Lemma closure_rows_spec R n k :
  0 <= k < n -> zlen R = n * WORDSIZE n ->
  let rs := WORDSIZE n in
  exists R', closure_rows R rs (n * rs) (k / 32) (2 ^ (k mod 32)) (k * rs) = Ok R' /\
    zlen R' = zlen R /\
    forall i q, 0 <= i < n -> 0 <= q < rs ->
      zget R' (i * rs + q) =
        if entry R rs i k then Z.lor (zget R (i * rs + q)) (zget R (k * rs + q))
        else zget R (i * rs + q).
Proof.
  intros Hk Hlen rs. assert (Hrs : 0 < rs) by (apply WORDSIZE_pos; lia).
  assert (Hkw : 0 <= k / 32 < rs) by (apply WORDSIZE_word; lia).
  unfold closure_rows. fold rs in Hlen.
  set (upd R' i := forall q, 0 <= q < rs ->
    zget R' (i * rs + q) =
      if entry R rs i k then Z.lor (zget R (i * rs + q)) (zget R (k * rs + q))
      else zget R (i * rs + q)).
  set (same R' i := forall q, 0 <= q < rs -> zget R' (i * rs + q) = zget R (i * rs + q)).
  edestruct (while_loop_inv
    (fun '(R', ccol, rowj) => exists j, 0 <= j <= n /\ ccol = j * rs + k / 32 /\
       rowj = j * rs /\ zlen R' = zlen R /\
       forall i, 0 <= i < n -> (i < j -> upd R' i) /\ (j <= i -> same R' i))
    (fun '(_, _, rowj) => n * rs - rowj)) as ([[R' cc] rj] & -> & Hinv & Hend).
  - intros [[R' cc] rj] (j & Hj & -> & -> & _). nia.
  - intros [[R' cc] rj] (j & Hj & -> & -> & HlenR & Hrows) Hc%Z.ltb_lt.
    assert (j < n) as Hjn by nia.
    assert (Hrowk : same R' k).
    { destruct (Hrows k Hk) as [Hu Hs]. destruct (Z.lt_ge_cases k j); [|auto].
      intros q Hq. rewrite Hu, Z.lor_diag by done. by destruct (entry R rs k k). }
    assert (Hrowj : same R' j).
    { apply Hrows; lia. }
    pose proof (cell_range n rs j (k / 32) ltac:(lia) Hkw).
    rewrite rd_zget by lia. simpl. rewrite (Hrowj _ Hkw), land_pow2_nonzero by zlia.
    change (Z.testbit _ _) with (entry R rs j k).
    assert (Hnext : forall R2, zlen R2 = zlen R -> upd R2 j ->
      (forall i q, 0 <= i < n -> 0 <= q < rs -> i <> j ->
         zget R2 (i * rs + q) = zget R' (i * rs + q)) ->
      exists j', 0 <= j' <= n /\ j * rs + k / 32 + rs = j' * rs + k / 32 /\
        j * rs + rs = j' * rs /\ zlen R2 = zlen R /\
        forall i, 0 <= i < n -> (i < j' -> upd R2 i) /\ (j' <= i -> same R2 i)).
    { intros R2 Hl Hu Hs. exists (j + 1). split_and?; try lia.
      intros i Hi. destruct (Hrows i Hi) as [Hu' Hs'].
      destruct (decide (i = j)) as [->|Hne]; [split; [done|lia]|].
      split; intros Hij q Hq; rewrite Hs by done; [apply Hu'|apply Hs']; lia. }
    destruct (entry R rs j k) eqn:Ejk.
    + edestruct (or_row_spec R' (j * rs) (k * rs) rs) as (R2 & -> & Hl2 & Hget2);
        [nia|nia|nia|nia|nia|apply rows_disjoint; lia|].
      simpl. eexists. split; [done|]. split; [|lia]. apply Hnext; [lia|..].
      * intros q Hq. rewrite Ejk, Hget2 by nia.
        replace (j * rs + q - j * rs + k * rs) with (k * rs + q) by lia.
        rewrite Hrowj, Hrowk by done.
        zcases.
      * intros i q Hi Hq Hne. rewrite Hget2 by nia.
        pose proof (cell_row rs i j q Hq).
        repeat (zbits_step; simpl; try tauto).
    + simpl. eexists. split; [done|]. split; [|lia]. apply Hnext; [done|..|done].
      intros q Hq. rewrite Ejk. auto.
  - exists 0. split_and?; try lia. intros i Hi. split; [lia|done].
  - nia.
  - destruct Hinv as (j & Hj & -> & -> & HlenR & Hrows). apply Z.ltb_ge in Hend.
    assert (j = n) as -> by nia. simpl. exists R'. split; [done|]. split; [done|].
    intros i q Hi Hq. apply Hrows; [done|lia|done].
Qed.

Lemma closure_rows_entry R n k R' :
  0 <= k < n ->
  (forall i q, 0 <= i < n -> 0 <= q < WORDSIZE n ->
      zget R' (i * WORDSIZE n + q) =
        if entry R (WORDSIZE n) i k
        then Z.lor (zget R (i * WORDSIZE n + q)) (zget R (k * WORDSIZE n + q))
        else zget R (i * WORDSIZE n + q)) ->
  forall i j, rel R' n i j <-> rel R n i j \/ (rel R n i k /\ rel R n k j).
Proof.
  intros Hk Hget i j. unfold rel.
  destruct (decide (0 <= i < n)) as [Hi|], (decide (0 <= j < n)) as [Hj|]; [|intuition..].
  assert (entry R' (WORDSIZE n) i j =
          entry R (WORDSIZE n) i j || (entry R (WORDSIZE n) i k && entry R (WORDSIZE n) k j)) as ->.
  { unfold entry at 1. rewrite Hget by (done || by apply WORDSIZE_word).
    destruct (entry R _ i k); simpl; [apply Z.lor_spec|by rewrite orb_false_r]. }
  rewrite orb_true_iff, andb_true_iff. intuition.
Qed.

(** ** Correctness *)

(** The rows [0 .. k) have been used as intermediate nodes. *)
Record closed_upto (R0 R : list Z) (n k : Z) : Prop := {
  cu_contains : forall i j, rel R0 n i j -> rel R n i j;
  cu_sound : forall i j, rel R n i j -> tc (rel R0 n) i j;
  cu_closed : forall m i j, 0 <= m < k -> rel R n i m -> rel R n m j -> rel R n i j
}.

Lemma closed_upto_step R0 R R' n k :
  closed_upto R0 R n k ->
  (forall i j, rel R' n i j <-> rel R n i j \/ (rel R n i k /\ rel R n k j)) ->
  closed_upto R0 R' n (k + 1).
Proof.
  intros [Hc Hs Ht] Hstep. split.
  - intros i j H. apply Hstep. auto.
  - intros i j [H|[H1 H2]]%Hstep; [auto|].
    eapply tc_transitive; eauto.
  - intros m i j Hm H1%Hstep H2%Hstep. apply Hstep.
    destruct (decide (m = k)) as [->|]; [intuition|].
    assert (0 <= m < k) as Hmk by lia. pose proof (Ht m).
    destruct H1 as [H1|[H1a H1b]], H2 as [H2|[H2a H2b]]; eauto 8.
Qed.

Lemma closed_upto_tc R0 R n : closed_upto R0 R n n ->
  forall i j, rel R n i j <-> tc (rel R0 n) i j.
Proof.
  intros [Hc Hs Ht] i j. split; [auto|].
  induction 1 as [i j H|i j l H _ IH]; [auto|].
  apply (Ht j); auto. destruct H as (_ & ? & _). lia.
Qed.

Lemma transitive_closure_spec R n :
  0 <= n -> zlen R = n * WORDSIZE n ->
  exists R', transitive_closure R n = Ok R' /\ zlen R' = zlen R /\
    forall i j, rel R' n i j <-> tc (rel R n) i j.
Proof.
  intros Hn Hlen. unfold transitive_closure.
  set (rs := WORDSIZE n) in *. assert (Hrs : 0 < n -> 0 < rs) by apply WORDSIZE_pos.
  assert (Hrs0 : 0 <= rs) by (apply WORDSIZE_nonneg; lia).
  edestruct (while_loop_inv
    (fun '(R', cword, mask, rowi) => exists k, 0 <= k <= n /\ cword = k / 32 /\
       mask = 2 ^ (k mod 32) /\ rowi = k * rs /\ zlen R' = zlen R /\ closed_upto R R' n k)
    (fun '(_, _, _, rowi) => n * rs - rowi)) as ([[[R' cw] mk] ri] & -> & Hinv & Hend).
  - intros [[[R' cw] mk] ri] (k & Hk & _ & _ & -> & _). nia.
  - intros [[[R' cw] mk] ri] (k & Hk & -> & -> & -> & HlenR & HR) Hc%Z.ltb_lt.
    assert (k < n) as Hkn by nia.
    destruct (closure_rows_spec R' n k) as (R2 & E & Hl2 & Hg2); [lia..|].
    fold rs in E. rewrite E. simpl. rewrite next_bit_spec by lia.
    eexists. split; [done|]. split; [|nia].
    exists (k + 1). split_and?; try nia.
    eapply closed_upto_step; [done|]. apply closure_rows_entry; [lia|exact Hg2].
  - exists 0. split_and?; try done; try lia.
    split; [done|intros ???; by apply tc_once|lia].
  - nia.
  - destruct Hinv as (k & Hk & _ & _ & -> & HlenR & HR). apply Z.ltb_ge in Hend.
    simpl. exists R'. split; [done|]. split; [done|]. apply closed_upto_tc.
    destruct (decide (n = 0)) as [->|]; [by replace k with 0 in HR by lia|].
    by replace k with n in HR by nia.
Qed.

Lemma diagonal_spec R n :
  0 <= n -> zlen R = n * WORDSIZE n ->
  let rs := WORDSIZE n in
  exists R' mask rp,
    while_loop (S (Z.to_nat (n * rs)))
      (fun '(_, _, rp) => rp <? n * rs)
      (fun '(R, mask, rp) =>
         let* w := rd R rp in
         let* R := wr R rp (Z.lor w mask) in
         let '(mask, rp) := next_bit mask rp in
         Ok (R, mask, rp + rs))
      (R, 1, 0) = Ok (R', mask, rp) /\ zlen R' = zlen R /\
    forall i j, rel R' n i j <-> rel R n i j \/ (0 <= i < n /\ i = j).
Proof.
  intros Hn Hlen rs. assert (Hrs : 0 < n -> 0 < rs) by apply WORDSIZE_pos.
  assert (Hrs0 : 0 <= rs) by (apply WORDSIZE_nonneg; lia). fold rs in Hlen.
  match goal with |- context [while_loop ?fl ?c ?b ?st] =>
  destruct (while_loop_inv
    (fun '(R', mask, rp) => exists k, 0 <= k <= n /\ mask = 2 ^ (k mod 32) /\
       rp = k * rs + k / 32 /\ zlen R' = zlen R /\
       forall i j, 0 <= i < n -> 0 <= j < n ->
         entry R' rs i j = entry R rs i j || ((i =? j) && (i <? k)))
    (fun '(_, _, rp) => Z.max 0 (n * rs - rp)) c b) with (fuel := fl) (s := st)
    as ([[R' mk] rp] & E & Hinv & Hend) end.
  - intros [[R' mk] rp] _. lia.
  - intros [[R' mk] rp] (k & Hk & -> & -> & HlenR & Hent) Hc%Z.ltb_lt.
    assert (Hk32 : 0 <= k / 32) by zlia.
    assert (k < n) as Hkn by nia.
    pose proof (WORDSIZE_word n k ltac:(lia)) as Hkw. fold rs in Hkw.
    pose proof (cell_range n rs k (k / 32) ltac:(lia) Hkw) as Hcell.
    rewrite rd_zget by lia. simpl. rewrite wr_in_range by lia. simpl.
    rewrite next_bit_spec by lia. eexists. split; [done|]. split;
      [|assert (k / 32 <= (k + 1) / 32) by zlia; lia].
    exists (k + 1). rewrite zlen_insert. split_and?; try lia.
    intros i j Hi Hj. unfold entry at 1.
    pose proof (WORDSIZE_word n j Hj) as Hjw. fold rs in Hjw.
    pose proof (cell_range n rs i (j / 32) Hi Hjw).
    rewrite zget_insert by lia.
    destruct (Z.eqb_spec (k * rs + k / 32) (i * rs + j / 32)) as [Eq|Ne].
    + assert (k = i) as <- by nia.
      rewrite Z.lor_spec, Eq, Z.pow2_bits_eqb by zlia.
      fold (entry R' rs k j). rewrite Hent by lia.
      destruct (Z.eqb_spec (k mod 32) (j mod 32)), (Z.eqb_spec k j); try (exfalso; zlia);
        zcases; btauto.
    + fold (entry R' rs i j). rewrite Hent by lia. f_equal.
      destruct (Z.eqb_spec i j) as [->|]; simpl; [|done].
      assert (j <> k) by congruence. zcases.
  - exists 0. split_and?; try done; try lia. intros i j Hi Hj.
    replace (i <? 0) with false by lia. by rewrite andb_false_r, orb_false_r.
  - nia.
  - destruct Hinv as (k & Hk & _ & -> & HlenR & Hent).
    exists R', mk, (k * rs + k / 32). split; [done|]. split; [done|].
    apply Z.ltb_ge in Hend. intros i j. unfold rel. fold rs.
    destruct (decide (0 <= i < n)), (decide (0 <= j < n)); [|intuition lia..].
    assert (k = n) as ->.
    { destruct (decide (k < n)); [|lia].
      pose proof (WORDSIZE_word n k ltac:(lia)) as Hkw. fold rs in Hkw. nia. }
    rewrite Hent, orb_true_iff, andb_true_iff, Z.eqb_eq, Z.ltb_lt by done. intuition lia.
Qed.

Lemma reflexive_transitive_closure_spec R n :
  0 <= n -> zlen R = n * WORDSIZE n ->
  exists R', reflexive_transitive_closure R n = Ok R' /\ zlen R' = zlen R /\
    forall i j, rel R' n i j <-> 0 <= i < n /\ 0 <= j < n /\ rtc (rel R n) i j.
Proof.
  intros Hn Hlen. unfold reflexive_transitive_closure.
  destruct (transitive_closure_spec R n Hn Hlen) as (R1 & -> & Hl1 & Htc). cbn [rbind].
  destruct (diagonal_spec R1 n Hn ltac:(lia)) as (R2 & mk & rp & E & Hl2 & Hdiag).
  cbv zeta in *. rewrite E. cbn [rbind].
  exists R2. split; [done|]. split; [lia|]. intros i j.
  rewrite Hdiag, Htc, rtc_tc. split.
  - intros [H|[Hi <-]]; [|auto].
    assert (rel R1 n i j) as (? & ? & _) by (by apply Htc). auto.
  - intuition.
Qed.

=== Problem statement ===
Going back over the entries above, copy word for word every line from the one that has "Lemma closed_upto_tc R0" on through the one that has "- intros [[[R' cw] mk] ri] (k & Hk & _".

=== Your response ===
Lemma closed_upto_tc R0 R n : closed_upto R0 R n n ->
  forall i j, rel R n i j <-> tc (rel R0 n) i j.
Proof.
  intros [Hc Hs Ht] i j. split; [auto|].
  induction 1 as [i j H|i j l H _ IH]; [auto|].
  apply (Ht j); auto. destruct H as (_ & ? & _). lia.
Qed.

Lemma transitive_closure_spec R n :
  0 <= n -> zlen R = n * WORDSIZE n ->
  exists R', transitive_closure R n = Ok R' /\ zlen R' = zlen R /\
    forall i j, rel R' n i j <-> tc (rel R n) i j.
Proof.
  intros Hn Hlen. unfold transitive_closure.
  set (rs := WORDSIZE n) in *. assert (Hrs : 0 < n -> 0 < rs) by apply WORDSIZE_pos.
  assert (Hrs0 : 0 <= rs) by (apply WORDSIZE_nonneg; lia).
  edestruct (while_loop_inv
    (fun '(R', cword, mask, rowi) => exists k, 0 <= k <= n /\ cword = k / 32 /\
       mask = 2 ^ (k mod 32) /\ rowi = k * rs /\ zlen R' = zlen R /\ closed_upto R R' n k)
    (fun '(_, _, _, rowi) => n * rs - rowi)) as ([[[R' cw] mk] ri] & -> & Hinv & Hend).
  - intros [[[R' cw] mk] ri] (k & Hk & _ & _ & -> & _). nia.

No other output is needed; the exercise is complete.